§ **DATASET EXCERPTS**:
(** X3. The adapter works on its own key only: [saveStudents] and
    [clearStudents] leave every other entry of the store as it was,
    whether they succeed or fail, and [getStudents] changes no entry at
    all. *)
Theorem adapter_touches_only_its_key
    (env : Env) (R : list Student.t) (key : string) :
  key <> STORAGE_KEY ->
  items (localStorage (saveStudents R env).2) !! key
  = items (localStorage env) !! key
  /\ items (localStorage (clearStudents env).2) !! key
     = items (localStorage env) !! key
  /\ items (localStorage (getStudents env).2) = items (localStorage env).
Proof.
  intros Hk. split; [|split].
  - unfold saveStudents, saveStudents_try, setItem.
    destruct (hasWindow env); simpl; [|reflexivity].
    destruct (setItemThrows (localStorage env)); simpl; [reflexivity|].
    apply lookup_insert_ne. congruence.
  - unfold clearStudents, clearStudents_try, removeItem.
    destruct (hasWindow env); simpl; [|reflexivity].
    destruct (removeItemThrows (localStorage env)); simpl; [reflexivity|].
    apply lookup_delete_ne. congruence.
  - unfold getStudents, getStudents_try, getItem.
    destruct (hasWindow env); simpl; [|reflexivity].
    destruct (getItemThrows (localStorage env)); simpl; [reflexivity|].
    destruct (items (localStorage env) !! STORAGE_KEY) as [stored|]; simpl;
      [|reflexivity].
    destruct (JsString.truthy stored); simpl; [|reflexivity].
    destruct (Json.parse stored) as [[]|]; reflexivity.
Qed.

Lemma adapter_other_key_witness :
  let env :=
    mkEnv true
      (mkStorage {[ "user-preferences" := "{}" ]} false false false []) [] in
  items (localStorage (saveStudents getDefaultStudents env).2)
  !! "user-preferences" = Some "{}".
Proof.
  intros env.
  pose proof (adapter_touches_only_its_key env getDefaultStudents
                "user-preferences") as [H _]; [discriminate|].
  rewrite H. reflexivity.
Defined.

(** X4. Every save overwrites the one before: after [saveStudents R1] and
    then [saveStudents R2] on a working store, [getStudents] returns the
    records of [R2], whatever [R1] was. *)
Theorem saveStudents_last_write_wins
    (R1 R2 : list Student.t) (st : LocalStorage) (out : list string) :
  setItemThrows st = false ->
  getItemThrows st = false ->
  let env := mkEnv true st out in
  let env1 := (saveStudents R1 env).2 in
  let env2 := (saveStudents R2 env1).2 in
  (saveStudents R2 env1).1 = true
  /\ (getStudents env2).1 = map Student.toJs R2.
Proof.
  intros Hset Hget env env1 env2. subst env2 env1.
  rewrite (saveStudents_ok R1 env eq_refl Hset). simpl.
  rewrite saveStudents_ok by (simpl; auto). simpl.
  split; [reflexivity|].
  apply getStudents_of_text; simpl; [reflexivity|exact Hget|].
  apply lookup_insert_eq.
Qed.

==

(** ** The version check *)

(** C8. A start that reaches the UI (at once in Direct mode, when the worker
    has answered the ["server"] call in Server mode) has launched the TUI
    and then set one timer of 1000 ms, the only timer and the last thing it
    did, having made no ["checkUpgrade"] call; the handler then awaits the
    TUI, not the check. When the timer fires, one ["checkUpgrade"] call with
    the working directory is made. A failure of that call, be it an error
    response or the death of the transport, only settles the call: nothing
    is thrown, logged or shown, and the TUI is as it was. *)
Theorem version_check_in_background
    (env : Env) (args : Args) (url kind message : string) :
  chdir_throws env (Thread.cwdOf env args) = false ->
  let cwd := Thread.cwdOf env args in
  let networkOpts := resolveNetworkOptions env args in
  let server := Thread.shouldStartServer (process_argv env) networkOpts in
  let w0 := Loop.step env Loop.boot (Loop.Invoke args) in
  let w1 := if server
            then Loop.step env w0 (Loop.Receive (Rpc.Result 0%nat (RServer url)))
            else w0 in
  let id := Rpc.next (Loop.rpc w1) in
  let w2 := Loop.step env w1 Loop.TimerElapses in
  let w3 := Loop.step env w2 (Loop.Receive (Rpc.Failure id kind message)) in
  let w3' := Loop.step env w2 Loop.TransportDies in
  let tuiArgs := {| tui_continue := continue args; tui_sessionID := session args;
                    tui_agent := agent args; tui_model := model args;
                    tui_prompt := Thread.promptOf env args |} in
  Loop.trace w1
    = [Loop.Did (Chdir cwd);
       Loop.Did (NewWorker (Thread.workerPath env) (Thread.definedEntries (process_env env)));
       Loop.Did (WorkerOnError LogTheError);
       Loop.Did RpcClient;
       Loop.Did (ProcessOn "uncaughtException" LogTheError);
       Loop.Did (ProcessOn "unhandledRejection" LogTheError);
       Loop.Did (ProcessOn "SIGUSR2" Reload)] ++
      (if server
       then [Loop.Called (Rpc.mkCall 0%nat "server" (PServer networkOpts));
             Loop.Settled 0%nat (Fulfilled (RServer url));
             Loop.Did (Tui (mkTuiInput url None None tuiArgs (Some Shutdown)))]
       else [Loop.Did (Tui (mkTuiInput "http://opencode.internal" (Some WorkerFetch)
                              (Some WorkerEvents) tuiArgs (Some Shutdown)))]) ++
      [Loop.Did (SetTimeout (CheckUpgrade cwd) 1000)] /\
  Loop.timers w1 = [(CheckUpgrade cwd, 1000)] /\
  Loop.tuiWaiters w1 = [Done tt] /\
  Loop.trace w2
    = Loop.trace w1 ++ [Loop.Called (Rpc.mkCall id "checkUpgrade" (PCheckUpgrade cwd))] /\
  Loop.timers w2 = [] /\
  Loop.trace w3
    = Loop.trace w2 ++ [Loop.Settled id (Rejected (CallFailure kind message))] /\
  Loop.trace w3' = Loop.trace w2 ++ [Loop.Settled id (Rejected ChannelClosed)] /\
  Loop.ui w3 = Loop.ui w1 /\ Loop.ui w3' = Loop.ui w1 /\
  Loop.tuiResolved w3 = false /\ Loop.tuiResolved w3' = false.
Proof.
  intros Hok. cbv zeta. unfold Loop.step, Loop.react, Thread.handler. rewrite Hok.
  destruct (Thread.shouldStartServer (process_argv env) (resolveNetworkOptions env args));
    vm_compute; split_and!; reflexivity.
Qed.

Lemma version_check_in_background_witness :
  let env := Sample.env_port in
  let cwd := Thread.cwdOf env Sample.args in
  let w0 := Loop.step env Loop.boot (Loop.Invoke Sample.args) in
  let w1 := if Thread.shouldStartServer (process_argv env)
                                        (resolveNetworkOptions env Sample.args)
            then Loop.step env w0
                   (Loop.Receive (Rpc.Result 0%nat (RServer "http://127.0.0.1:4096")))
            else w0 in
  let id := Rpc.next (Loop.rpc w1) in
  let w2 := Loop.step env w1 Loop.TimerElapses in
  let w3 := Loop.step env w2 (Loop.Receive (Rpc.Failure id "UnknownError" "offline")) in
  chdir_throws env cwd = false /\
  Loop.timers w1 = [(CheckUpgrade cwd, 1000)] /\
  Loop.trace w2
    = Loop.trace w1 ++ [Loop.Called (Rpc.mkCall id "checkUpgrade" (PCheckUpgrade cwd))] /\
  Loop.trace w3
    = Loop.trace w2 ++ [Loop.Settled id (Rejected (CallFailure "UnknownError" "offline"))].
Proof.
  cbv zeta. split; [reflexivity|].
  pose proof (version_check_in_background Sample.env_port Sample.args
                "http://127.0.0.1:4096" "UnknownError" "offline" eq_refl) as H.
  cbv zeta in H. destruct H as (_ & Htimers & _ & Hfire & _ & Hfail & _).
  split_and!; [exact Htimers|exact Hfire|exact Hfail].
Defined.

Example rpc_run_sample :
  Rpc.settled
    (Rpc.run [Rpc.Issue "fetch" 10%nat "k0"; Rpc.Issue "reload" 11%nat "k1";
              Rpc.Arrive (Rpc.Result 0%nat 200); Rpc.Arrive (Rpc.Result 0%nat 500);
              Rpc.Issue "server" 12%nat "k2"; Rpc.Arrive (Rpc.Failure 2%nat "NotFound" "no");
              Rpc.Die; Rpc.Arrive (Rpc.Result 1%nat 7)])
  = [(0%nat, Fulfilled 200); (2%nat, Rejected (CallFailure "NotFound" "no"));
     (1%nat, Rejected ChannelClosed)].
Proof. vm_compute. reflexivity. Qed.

==

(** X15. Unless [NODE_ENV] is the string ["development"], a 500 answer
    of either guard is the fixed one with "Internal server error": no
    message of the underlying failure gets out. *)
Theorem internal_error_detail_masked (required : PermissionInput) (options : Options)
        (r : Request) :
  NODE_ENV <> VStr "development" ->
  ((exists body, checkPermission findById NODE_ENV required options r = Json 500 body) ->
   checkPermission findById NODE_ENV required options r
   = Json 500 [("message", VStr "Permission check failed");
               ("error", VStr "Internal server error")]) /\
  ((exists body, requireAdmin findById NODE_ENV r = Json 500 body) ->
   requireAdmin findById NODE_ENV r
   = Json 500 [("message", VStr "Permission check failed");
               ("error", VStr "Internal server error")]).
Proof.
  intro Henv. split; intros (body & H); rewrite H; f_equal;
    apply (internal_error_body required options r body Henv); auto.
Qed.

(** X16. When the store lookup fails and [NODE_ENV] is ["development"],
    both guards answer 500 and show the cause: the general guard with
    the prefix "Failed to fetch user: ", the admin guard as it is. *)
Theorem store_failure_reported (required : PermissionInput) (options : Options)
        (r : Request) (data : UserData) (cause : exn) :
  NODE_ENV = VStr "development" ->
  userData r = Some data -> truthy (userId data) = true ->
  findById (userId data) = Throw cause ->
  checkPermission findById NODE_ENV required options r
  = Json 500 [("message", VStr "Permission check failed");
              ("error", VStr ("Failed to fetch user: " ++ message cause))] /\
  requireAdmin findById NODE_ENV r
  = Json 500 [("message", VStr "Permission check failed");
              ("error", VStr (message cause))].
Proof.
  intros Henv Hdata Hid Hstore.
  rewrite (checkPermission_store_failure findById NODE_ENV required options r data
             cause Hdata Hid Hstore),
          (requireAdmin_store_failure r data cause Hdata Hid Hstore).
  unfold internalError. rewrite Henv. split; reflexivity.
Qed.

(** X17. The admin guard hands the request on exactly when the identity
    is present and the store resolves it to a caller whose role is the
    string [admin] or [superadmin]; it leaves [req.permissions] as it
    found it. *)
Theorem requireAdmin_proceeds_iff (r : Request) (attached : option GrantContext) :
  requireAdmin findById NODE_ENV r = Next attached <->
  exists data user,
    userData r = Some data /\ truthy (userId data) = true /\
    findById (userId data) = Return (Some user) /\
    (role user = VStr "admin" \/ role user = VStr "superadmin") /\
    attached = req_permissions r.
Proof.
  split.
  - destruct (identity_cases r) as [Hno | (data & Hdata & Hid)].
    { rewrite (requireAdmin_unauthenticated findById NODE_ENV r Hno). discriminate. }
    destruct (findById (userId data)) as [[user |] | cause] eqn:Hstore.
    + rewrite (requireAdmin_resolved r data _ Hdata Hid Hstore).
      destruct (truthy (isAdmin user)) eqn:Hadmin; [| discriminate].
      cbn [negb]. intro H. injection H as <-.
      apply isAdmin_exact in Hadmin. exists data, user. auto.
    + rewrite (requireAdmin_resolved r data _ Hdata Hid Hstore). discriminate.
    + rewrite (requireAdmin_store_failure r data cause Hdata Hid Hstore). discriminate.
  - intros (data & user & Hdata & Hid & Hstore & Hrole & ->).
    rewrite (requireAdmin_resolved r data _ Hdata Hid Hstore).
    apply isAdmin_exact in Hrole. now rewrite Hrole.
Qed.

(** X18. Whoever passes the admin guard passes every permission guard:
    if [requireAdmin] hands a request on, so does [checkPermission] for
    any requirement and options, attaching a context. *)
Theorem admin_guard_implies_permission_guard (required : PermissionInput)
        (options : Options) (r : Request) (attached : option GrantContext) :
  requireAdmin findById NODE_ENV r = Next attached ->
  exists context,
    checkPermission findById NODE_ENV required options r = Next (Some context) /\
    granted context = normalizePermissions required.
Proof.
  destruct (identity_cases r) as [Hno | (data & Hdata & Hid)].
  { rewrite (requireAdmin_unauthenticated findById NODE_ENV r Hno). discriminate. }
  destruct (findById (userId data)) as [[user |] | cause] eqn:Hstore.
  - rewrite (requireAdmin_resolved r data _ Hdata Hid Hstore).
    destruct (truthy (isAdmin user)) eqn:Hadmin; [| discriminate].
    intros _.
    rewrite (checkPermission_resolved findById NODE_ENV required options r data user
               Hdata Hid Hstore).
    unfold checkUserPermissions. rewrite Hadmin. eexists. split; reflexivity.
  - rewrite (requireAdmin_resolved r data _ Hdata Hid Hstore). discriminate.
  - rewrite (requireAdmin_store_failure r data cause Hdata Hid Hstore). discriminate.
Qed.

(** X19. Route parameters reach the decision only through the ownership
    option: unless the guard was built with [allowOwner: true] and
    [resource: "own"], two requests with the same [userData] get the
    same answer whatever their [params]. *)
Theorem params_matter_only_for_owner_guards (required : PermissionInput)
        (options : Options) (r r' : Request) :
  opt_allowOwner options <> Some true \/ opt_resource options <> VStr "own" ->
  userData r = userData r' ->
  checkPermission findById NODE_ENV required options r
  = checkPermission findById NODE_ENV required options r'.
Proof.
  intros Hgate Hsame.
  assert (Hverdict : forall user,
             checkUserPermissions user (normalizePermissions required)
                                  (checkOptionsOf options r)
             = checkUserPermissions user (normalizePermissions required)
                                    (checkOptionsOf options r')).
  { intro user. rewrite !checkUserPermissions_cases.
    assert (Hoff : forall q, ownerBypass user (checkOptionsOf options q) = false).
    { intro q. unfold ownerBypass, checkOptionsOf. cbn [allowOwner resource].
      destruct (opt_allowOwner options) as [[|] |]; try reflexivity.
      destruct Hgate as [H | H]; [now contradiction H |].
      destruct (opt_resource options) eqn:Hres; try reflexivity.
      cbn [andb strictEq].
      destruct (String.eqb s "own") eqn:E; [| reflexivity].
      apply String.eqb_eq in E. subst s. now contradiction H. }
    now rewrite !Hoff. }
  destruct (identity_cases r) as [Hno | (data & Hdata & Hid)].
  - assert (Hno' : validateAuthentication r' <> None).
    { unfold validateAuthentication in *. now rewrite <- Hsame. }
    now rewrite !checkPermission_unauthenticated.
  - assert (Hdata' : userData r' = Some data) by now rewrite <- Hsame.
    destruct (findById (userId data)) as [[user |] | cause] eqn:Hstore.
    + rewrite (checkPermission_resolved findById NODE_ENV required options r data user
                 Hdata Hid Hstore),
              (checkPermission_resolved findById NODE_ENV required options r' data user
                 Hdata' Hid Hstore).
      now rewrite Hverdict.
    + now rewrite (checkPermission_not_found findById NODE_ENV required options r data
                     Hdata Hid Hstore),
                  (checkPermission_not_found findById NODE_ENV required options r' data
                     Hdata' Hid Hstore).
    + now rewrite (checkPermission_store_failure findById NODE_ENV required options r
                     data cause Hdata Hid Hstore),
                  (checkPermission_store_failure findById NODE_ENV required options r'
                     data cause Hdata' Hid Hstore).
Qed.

§ **EXERCISE AIM**:
Transcribe the lines above between the line holding "pose proof (version_check_in_background" and the line holding "Proof. vm_compute. reflexivity. Qed.", inclusive, exactly as they stand and with nothing added.

§ **YOUR SOLUTION**:
  pose proof (version_check_in_background Sample.env_port Sample.args
                "http://127.0.0.1:4096" "UnknownError" "offline" eq_refl) as H.
  cbv zeta in H. destruct H as (_ & Htimers & _ & Hfire & _ & Hfail & _).
  split_and!; [exact Htimers|exact Hfire|exact Hfail].
Defined.

Example rpc_run_sample :
  Rpc.settled
    (Rpc.run [Rpc.Issue "fetch" 10%nat "k0"; Rpc.Issue "reload" 11%nat "k1";
              Rpc.Arrive (Rpc.Result 0%nat 200); Rpc.Arrive (Rpc.Result 0%nat 500);
              Rpc.Issue "server" 12%nat "k2"; Rpc.Arrive (Rpc.Failure 2%nat "NotFound" "no");
              Rpc.Die; Rpc.Arrive (Rpc.Result 1%nat 7)])
  = [(0%nat, Fulfilled 200); (2%nat, Rejected (CallFailure "NotFound" "no"));
     (1%nat, Rejected ChannelClosed)].
Proof. vm_compute. reflexivity. Qed.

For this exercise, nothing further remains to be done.